_DATA EXCERPTS_
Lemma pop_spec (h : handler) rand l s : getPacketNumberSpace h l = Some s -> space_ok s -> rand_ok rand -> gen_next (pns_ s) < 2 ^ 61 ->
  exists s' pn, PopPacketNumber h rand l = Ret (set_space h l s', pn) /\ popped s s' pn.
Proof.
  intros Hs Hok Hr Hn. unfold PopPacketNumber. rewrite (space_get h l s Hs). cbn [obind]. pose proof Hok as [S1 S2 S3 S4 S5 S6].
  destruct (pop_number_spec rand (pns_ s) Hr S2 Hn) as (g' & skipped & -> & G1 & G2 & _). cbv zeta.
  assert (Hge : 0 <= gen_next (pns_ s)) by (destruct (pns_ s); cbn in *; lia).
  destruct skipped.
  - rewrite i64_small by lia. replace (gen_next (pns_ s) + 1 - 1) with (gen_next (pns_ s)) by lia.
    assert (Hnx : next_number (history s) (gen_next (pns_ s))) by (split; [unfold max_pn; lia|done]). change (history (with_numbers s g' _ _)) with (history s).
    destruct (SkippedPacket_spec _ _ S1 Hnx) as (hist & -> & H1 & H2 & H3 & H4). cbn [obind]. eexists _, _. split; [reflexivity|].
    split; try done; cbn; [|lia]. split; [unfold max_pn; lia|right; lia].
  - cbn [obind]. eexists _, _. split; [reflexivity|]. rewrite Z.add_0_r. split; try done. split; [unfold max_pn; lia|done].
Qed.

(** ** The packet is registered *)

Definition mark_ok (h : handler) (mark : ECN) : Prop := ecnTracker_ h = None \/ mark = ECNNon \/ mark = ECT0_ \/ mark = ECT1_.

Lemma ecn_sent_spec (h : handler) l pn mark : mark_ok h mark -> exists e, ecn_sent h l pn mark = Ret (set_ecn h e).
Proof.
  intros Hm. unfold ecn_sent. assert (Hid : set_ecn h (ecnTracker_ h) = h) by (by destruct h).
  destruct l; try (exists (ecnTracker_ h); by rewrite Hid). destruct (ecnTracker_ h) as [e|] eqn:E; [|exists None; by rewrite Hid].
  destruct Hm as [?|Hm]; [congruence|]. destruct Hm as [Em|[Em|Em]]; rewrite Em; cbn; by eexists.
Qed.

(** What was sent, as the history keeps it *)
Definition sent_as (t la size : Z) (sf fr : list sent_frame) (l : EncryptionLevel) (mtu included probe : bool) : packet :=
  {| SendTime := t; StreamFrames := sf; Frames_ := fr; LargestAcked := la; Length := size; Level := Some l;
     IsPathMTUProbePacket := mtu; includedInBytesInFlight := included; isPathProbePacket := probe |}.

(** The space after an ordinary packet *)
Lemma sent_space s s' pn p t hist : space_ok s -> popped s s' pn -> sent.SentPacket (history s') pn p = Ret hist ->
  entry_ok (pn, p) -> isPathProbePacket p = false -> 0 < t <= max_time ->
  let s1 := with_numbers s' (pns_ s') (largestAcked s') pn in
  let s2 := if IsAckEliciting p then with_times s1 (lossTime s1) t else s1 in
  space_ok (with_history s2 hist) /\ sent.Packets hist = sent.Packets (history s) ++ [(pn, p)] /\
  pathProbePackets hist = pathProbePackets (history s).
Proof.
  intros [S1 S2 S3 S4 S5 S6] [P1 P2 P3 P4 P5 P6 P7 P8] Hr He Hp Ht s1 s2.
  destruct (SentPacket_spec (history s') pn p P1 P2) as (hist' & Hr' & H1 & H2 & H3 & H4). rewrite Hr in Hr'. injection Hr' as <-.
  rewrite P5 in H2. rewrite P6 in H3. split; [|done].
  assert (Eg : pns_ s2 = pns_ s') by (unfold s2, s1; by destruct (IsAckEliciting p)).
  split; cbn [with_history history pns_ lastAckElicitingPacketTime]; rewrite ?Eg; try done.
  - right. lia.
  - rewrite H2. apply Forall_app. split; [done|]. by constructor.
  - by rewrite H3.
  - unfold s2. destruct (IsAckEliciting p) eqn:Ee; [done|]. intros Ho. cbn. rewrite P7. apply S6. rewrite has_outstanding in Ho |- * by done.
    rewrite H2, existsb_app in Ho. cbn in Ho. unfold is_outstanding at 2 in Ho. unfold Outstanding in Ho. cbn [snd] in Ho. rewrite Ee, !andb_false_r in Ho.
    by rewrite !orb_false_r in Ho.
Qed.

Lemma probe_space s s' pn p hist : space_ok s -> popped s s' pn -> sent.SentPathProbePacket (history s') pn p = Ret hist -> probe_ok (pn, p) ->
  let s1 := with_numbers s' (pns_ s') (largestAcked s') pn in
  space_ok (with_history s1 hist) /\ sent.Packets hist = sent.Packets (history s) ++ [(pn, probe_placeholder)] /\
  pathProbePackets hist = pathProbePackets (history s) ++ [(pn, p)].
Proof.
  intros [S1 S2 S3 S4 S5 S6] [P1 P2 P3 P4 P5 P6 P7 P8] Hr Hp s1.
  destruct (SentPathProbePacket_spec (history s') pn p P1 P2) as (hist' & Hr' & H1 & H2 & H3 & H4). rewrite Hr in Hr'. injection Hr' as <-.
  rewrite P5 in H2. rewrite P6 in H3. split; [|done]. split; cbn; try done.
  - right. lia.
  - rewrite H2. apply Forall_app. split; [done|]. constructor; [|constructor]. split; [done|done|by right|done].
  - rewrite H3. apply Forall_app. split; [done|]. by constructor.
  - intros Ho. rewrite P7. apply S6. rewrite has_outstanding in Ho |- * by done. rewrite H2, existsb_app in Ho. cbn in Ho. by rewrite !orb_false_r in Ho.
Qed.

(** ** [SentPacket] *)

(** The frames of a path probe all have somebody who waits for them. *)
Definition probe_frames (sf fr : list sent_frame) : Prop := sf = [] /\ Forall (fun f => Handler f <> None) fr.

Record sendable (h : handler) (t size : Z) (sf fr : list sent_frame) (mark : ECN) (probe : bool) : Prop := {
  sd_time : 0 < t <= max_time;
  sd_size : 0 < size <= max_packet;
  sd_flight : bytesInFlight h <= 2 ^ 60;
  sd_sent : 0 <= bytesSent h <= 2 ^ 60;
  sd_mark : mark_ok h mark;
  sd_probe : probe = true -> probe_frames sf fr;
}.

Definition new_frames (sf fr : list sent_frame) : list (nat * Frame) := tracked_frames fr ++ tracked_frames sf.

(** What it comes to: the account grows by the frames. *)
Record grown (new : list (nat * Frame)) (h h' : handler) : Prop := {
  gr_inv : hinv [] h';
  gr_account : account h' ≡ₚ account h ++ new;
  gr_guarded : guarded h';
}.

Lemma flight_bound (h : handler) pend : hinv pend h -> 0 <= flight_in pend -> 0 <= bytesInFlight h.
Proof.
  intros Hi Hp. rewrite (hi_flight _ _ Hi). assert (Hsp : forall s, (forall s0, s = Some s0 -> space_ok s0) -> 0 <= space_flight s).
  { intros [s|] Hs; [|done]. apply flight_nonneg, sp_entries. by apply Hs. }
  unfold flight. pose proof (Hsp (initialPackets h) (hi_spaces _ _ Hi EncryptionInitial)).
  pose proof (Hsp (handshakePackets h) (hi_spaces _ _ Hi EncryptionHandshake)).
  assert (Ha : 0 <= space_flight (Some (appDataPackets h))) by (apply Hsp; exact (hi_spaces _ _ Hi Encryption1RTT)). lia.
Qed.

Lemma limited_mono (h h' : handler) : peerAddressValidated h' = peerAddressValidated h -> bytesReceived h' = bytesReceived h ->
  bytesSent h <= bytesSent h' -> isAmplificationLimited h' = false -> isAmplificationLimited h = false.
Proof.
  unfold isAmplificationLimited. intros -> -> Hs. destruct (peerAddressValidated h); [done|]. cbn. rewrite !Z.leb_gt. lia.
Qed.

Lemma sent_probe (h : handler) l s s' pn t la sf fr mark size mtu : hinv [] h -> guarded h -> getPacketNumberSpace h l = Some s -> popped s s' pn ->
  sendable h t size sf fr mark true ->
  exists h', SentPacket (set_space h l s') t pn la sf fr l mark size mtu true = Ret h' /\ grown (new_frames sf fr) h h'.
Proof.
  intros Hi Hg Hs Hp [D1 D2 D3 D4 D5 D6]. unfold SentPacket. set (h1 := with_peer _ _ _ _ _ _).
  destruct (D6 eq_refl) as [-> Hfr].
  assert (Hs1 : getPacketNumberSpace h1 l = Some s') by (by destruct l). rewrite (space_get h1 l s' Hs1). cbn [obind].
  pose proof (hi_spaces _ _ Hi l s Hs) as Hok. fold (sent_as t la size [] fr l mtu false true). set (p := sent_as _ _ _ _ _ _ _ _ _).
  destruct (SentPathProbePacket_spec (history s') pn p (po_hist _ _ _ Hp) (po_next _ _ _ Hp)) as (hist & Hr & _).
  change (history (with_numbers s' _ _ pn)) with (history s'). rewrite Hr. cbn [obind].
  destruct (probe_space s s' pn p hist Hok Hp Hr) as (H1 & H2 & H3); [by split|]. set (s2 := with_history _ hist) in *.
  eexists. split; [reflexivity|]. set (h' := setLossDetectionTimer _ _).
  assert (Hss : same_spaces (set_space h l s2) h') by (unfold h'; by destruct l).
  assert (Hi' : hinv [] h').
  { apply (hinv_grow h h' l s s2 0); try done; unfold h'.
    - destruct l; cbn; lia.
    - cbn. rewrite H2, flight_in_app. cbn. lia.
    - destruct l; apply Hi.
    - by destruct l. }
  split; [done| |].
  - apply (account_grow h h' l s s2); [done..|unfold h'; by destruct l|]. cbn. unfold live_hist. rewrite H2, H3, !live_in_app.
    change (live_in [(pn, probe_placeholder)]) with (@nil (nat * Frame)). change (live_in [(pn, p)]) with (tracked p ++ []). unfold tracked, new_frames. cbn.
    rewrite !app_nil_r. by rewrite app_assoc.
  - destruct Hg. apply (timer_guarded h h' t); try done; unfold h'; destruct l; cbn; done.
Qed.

--

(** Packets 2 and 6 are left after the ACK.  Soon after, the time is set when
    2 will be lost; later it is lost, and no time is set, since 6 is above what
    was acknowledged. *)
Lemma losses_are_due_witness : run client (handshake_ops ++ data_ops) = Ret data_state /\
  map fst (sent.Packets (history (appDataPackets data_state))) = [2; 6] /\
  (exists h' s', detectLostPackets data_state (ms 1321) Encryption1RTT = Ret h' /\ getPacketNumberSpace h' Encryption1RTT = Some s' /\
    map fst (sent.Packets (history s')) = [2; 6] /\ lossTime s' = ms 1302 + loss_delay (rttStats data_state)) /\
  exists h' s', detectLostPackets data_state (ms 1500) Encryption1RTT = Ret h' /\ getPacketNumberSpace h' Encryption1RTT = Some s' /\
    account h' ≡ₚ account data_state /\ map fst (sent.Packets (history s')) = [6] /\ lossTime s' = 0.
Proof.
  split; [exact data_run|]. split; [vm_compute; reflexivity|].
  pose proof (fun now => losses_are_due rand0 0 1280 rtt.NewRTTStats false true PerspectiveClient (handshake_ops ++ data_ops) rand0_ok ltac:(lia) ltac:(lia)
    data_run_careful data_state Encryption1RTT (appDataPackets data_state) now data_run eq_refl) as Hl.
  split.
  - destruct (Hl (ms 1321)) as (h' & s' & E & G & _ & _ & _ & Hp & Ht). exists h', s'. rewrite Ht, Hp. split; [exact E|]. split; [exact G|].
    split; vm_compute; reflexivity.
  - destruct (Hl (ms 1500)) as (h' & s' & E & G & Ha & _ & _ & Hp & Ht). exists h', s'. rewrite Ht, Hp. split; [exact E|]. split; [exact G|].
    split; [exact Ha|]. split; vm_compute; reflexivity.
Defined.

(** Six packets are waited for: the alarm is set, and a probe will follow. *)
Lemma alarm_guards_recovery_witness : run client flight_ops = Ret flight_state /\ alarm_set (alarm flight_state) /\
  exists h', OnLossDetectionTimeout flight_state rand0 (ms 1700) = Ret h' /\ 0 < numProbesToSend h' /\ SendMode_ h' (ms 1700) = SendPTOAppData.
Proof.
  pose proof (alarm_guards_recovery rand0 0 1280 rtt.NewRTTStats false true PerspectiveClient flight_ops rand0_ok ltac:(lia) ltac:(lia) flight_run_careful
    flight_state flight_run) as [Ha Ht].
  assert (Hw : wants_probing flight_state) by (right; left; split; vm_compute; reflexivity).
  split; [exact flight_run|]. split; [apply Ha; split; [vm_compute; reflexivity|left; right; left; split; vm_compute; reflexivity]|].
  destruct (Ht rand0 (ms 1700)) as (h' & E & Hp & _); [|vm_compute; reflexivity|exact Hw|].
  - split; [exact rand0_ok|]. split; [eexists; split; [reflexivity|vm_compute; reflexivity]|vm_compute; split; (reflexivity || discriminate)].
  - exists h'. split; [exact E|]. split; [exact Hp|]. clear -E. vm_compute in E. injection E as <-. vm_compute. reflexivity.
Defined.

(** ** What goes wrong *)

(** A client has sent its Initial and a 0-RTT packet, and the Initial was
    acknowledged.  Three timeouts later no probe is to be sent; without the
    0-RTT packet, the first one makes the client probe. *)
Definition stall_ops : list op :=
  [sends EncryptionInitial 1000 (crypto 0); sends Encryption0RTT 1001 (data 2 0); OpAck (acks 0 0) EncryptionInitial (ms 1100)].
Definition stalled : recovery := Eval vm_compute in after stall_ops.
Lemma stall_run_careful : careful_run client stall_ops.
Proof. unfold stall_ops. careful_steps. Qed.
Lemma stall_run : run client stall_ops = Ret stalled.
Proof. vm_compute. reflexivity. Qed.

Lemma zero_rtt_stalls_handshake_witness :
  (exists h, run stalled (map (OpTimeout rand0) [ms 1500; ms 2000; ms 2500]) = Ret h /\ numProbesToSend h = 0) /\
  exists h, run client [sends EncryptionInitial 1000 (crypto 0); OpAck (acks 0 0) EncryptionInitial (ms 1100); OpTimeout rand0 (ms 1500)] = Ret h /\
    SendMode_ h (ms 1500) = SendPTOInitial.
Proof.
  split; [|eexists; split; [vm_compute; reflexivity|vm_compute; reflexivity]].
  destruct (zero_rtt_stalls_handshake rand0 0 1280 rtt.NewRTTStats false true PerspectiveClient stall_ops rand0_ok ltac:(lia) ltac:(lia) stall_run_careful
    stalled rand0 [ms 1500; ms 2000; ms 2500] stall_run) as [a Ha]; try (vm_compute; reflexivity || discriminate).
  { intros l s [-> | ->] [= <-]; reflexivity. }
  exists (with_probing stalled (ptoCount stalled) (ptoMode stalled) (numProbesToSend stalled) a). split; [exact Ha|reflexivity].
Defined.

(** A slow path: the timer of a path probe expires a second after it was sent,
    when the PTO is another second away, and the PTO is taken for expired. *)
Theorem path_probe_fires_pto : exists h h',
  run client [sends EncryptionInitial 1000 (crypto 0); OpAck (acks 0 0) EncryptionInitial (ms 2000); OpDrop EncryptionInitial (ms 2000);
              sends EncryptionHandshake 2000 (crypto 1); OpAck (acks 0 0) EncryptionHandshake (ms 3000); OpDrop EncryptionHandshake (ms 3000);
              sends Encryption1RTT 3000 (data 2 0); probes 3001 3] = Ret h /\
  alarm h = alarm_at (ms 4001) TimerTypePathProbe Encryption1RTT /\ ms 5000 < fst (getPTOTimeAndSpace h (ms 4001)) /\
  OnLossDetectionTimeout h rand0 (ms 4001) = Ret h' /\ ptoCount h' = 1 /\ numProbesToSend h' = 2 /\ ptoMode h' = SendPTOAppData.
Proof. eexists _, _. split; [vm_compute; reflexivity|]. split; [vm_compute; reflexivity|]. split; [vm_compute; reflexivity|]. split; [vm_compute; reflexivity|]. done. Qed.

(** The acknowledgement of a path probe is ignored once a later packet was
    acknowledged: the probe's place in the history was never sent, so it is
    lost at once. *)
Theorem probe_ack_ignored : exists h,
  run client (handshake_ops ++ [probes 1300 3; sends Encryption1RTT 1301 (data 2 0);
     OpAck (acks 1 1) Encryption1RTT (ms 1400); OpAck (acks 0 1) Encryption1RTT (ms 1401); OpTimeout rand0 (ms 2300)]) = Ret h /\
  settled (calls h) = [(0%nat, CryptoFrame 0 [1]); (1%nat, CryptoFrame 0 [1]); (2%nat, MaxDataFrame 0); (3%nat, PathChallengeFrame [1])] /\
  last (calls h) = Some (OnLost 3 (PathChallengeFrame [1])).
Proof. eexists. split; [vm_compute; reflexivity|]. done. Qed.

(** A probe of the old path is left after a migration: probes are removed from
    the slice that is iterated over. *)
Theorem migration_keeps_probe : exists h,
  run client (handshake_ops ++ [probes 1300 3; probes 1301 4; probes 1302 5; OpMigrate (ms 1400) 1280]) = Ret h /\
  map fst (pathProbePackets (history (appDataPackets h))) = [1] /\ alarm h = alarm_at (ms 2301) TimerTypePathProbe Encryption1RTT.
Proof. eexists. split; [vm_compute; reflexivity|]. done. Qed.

==

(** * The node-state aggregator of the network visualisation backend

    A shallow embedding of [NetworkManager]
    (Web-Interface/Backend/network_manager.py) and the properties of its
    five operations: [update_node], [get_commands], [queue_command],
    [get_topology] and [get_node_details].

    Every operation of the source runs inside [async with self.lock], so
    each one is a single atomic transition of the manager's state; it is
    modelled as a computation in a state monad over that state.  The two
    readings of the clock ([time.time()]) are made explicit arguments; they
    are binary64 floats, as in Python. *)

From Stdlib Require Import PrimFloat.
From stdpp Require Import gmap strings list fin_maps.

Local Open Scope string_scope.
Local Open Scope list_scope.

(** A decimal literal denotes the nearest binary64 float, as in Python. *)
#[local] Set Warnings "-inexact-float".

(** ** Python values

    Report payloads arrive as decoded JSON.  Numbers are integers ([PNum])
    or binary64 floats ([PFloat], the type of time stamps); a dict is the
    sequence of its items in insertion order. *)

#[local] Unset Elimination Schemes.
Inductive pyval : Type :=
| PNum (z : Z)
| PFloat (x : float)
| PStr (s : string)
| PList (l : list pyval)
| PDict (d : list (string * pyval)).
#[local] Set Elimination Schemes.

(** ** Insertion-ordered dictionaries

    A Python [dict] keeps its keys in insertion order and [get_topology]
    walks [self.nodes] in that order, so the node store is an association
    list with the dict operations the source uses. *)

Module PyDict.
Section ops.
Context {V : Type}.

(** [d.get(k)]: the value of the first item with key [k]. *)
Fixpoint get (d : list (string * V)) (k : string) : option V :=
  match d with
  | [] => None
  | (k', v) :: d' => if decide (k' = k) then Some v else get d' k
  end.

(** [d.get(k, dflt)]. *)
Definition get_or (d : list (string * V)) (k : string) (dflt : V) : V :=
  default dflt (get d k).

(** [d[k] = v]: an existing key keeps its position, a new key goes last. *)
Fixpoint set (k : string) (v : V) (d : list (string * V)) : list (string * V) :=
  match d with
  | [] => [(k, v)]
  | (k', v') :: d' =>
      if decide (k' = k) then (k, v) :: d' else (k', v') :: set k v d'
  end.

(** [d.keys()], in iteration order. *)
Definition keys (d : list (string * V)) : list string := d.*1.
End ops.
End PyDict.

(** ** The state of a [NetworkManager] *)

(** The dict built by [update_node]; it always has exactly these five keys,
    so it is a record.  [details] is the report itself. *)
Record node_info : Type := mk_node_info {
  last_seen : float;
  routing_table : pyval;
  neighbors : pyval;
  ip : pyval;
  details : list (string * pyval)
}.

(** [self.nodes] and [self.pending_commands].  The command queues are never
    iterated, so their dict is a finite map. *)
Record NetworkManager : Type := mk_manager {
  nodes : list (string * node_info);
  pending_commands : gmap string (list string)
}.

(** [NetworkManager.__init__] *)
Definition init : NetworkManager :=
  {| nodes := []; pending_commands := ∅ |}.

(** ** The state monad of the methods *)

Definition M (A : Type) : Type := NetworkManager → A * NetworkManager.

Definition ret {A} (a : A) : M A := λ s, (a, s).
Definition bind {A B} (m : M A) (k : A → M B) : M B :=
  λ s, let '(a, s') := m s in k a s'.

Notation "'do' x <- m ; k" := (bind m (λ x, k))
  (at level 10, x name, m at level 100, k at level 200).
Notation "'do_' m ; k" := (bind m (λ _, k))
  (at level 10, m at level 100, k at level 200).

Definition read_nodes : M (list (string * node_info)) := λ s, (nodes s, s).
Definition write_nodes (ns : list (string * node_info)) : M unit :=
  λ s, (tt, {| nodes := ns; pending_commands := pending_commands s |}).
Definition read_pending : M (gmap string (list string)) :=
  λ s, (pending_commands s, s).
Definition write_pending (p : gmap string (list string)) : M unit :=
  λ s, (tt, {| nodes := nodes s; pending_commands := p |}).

_PROBLEM TO WORK ON_
The range runs from the line above containing "(** ** The packet is registered *)" to the line containing "let s2 := if", inclusive. Restate those lines word for word and no others.

_ANSWER SPACE_
(** ** The packet is registered *)

Definition mark_ok (h : handler) (mark : ECN) : Prop := ecnTracker_ h = None \/ mark = ECNNon \/ mark = ECT0_ \/ mark = ECT1_.

Lemma ecn_sent_spec (h : handler) l pn mark : mark_ok h mark -> exists e, ecn_sent h l pn mark = Ret (set_ecn h e).
Proof.
  intros Hm. unfold ecn_sent. assert (Hid : set_ecn h (ecnTracker_ h) = h) by (by destruct h).
  destruct l; try (exists (ecnTracker_ h); by rewrite Hid). destruct (ecnTracker_ h) as [e|] eqn:E; [|exists None; by rewrite Hid].
  destruct Hm as [?|Hm]; [congruence|]. destruct Hm as [Em|[Em|Em]]; rewrite Em; cbn; by eexists.
Qed.

(** What was sent, as the history keeps it *)
Definition sent_as (t la size : Z) (sf fr : list sent_frame) (l : EncryptionLevel) (mtu included probe : bool) : packet :=
  {| SendTime := t; StreamFrames := sf; Frames_ := fr; LargestAcked := la; Length := size; Level := Some l;
     IsPathMTUProbePacket := mtu; includedInBytesInFlight := included; isPathProbePacket := probe |}.

(** The space after an ordinary packet *)
Lemma sent_space s s' pn p t hist : space_ok s -> popped s s' pn -> sent.SentPacket (history s') pn p = Ret hist ->
  entry_ok (pn, p) -> isPathProbePacket p = false -> 0 < t <= max_time ->
  let s1 := with_numbers s' (pns_ s') (largestAcked s') pn in
  let s2 := if IsAckEliciting p then with_times s1 (lossTime s1) t else s1 in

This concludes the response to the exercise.